|
|
Il y a très longtemps, en faite, pas si longtemps que ça finalement, un ami m'a dit : "le jour où tu tomberas amoureuse, je vais arrêter de lire ton journal. Il y aura quelque chose de moins intéressant. " Et c'est ce qui est arrivé. Ça ne me choque pas, en faite, pas vraiment. Je suis en train de me demander si ce n'est pas un peu vrai que les gens heureux n'ont pas d'histoire. En faite, je sais où il est le problème, c'est que je ne vis que 48 heures par semaine. Mon travail ne me stimule pas comme avant, alors les jours de travail, c'est un peu ma mort. Je ne fous plus vraiment rien d'intéressant, j'attends que le temps passe, j'attends d'être libérée, j'attends, j'attends, j'attends. J'attends que le temps passe et finisse par m'apporter les deux journées de congé si convoitées. Je me sens en prison. Je me sens tellement emprisonnée que dimanche, je me suis sauvée de ma prison. Quand je suis arrivée au boulot et que j'ai vu le calme plat, je n'ai pas pu me résoudre cette fois à rester emprisonnée. Alors j'ai fuis. Fuis le plus loin possible, prendre du temps pour aller m'amuser. J'ai donné une raison et je suis partie. J'ai angoissé un peu mais maintenant, je ne le regrette plus. Maintenant, j'attends que mes vacances arrivent, j'attends que l'université reprenne, je vais attendre que M51 soit près de moi tous les jours.

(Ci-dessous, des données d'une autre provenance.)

Theorem retry_after_sound_witness :
  let l := after_requests 20 in
  d_allowed (check l ip (js "a") 0).2 = false ∧
  d_retryAfterSeconds (check l ip (js "a") 0).2 = Some 1 ∧
  d_allowed (check (check l ip (js "a") 0).1 ip (js "a") 1000).2 = true.
Proof.
  assert (d_allowed (check (after_requests 20) ip (js "a") 0).2 = false) as E
    by (vm_compute; reflexivity).
  assert (1 <= rate (configs (after_requests 20) ip))%Q as Hr by (vm_compute; discriminate).
  pose proof (retry_after_sound (after_requests 20) ip (js "a") 0 1000 (after_requests_ok 20) Hr) as H.
  cbv zeta. destruct (check (after_requests 20) ip (js "a") 0) as [l1 d1]. cbn [fst snd] in *.
  split; [exact E|]. destruct (H E) as [H1 H2]. split; [exact H1|apply H2]. lia.
Defined.

(** ** The two limiters make the same decisions *)

(** The bucket of [TokenBucketLimiter] that a gateway bucket stands for. *)
Definition abs_bucket (b : RateLimitBucketState) : TokenBucketState :=
  {| tokens := g_tokens b; lastReplenishedAt := lastRefillTime b |}.

(** The gateway limiter [g] under the default tiers simulates [p]. *)
Definition simulates (g : MultiTenantRateLimiter) (p : TokenBucketLimiter) : Prop :=
  buckets p = on_values abs_bucket (g_buckets g) ∧
  configs g = DEFAULT_RATE_LIMITS ∧ limiter_ok g ∧
  Forall (λ e, lastAccessTime e.2 = lastRefillTime e.2) (g_buckets g).

(** What both report of a request. *)
Definition decision_of (d : RateLimitDecision) : RateLimitResult :=
  {| allowed := d_allowed d; remaining := d_remaining d;
     retryAfterSeconds := d_retryAfterSeconds d |}.

(** Calls that both limiters have: checks and prunings. *)
Inductive pop := PConsume (s : RateLimitScope) (key : jstr) | PPrune (maxIdleMs : Z).

Definition policy_step (p : TokenBucketLimiter) (now : Z) (op : pop)
    : TokenBucketLimiter * (RateLimitResult + Z) :=
  match op with
  | PConsume s key => let '(p', r) := consume p key s now in (p', inl r)
  | PPrune idle => let '(p', n) := policy_prune p idle now in (p', inr n)
  end.
Definition gateway_step (g : MultiTenantRateLimiter) (now : Z) (op : pop)
    : MultiTenantRateLimiter * (RateLimitResult + Z) :=
  match op with
  | PConsume s key => let '(g', d) := check g s key now in (g', inl (decision_of d))
  | PPrune idle => let '(g', n) := gateway_prune g idle now in (g', inr n)
  end.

Résonnez trompette et battez tambour, maman-Zuby est venue rendre visite à sa fille unique et préférée. Des mois que je l'invitais en vain à venir partager un café et quelques moments d'intimité filiale. Rien à faire. Comme si chez-moi l'a répugnait ! Mais lorsqu'elle m'a confirmé sa visite, branle bas de combat, fallait ranger un peu et faire la vaisselle. Doux moments partagés avec sa maman, on se sent redevenir une petite fille.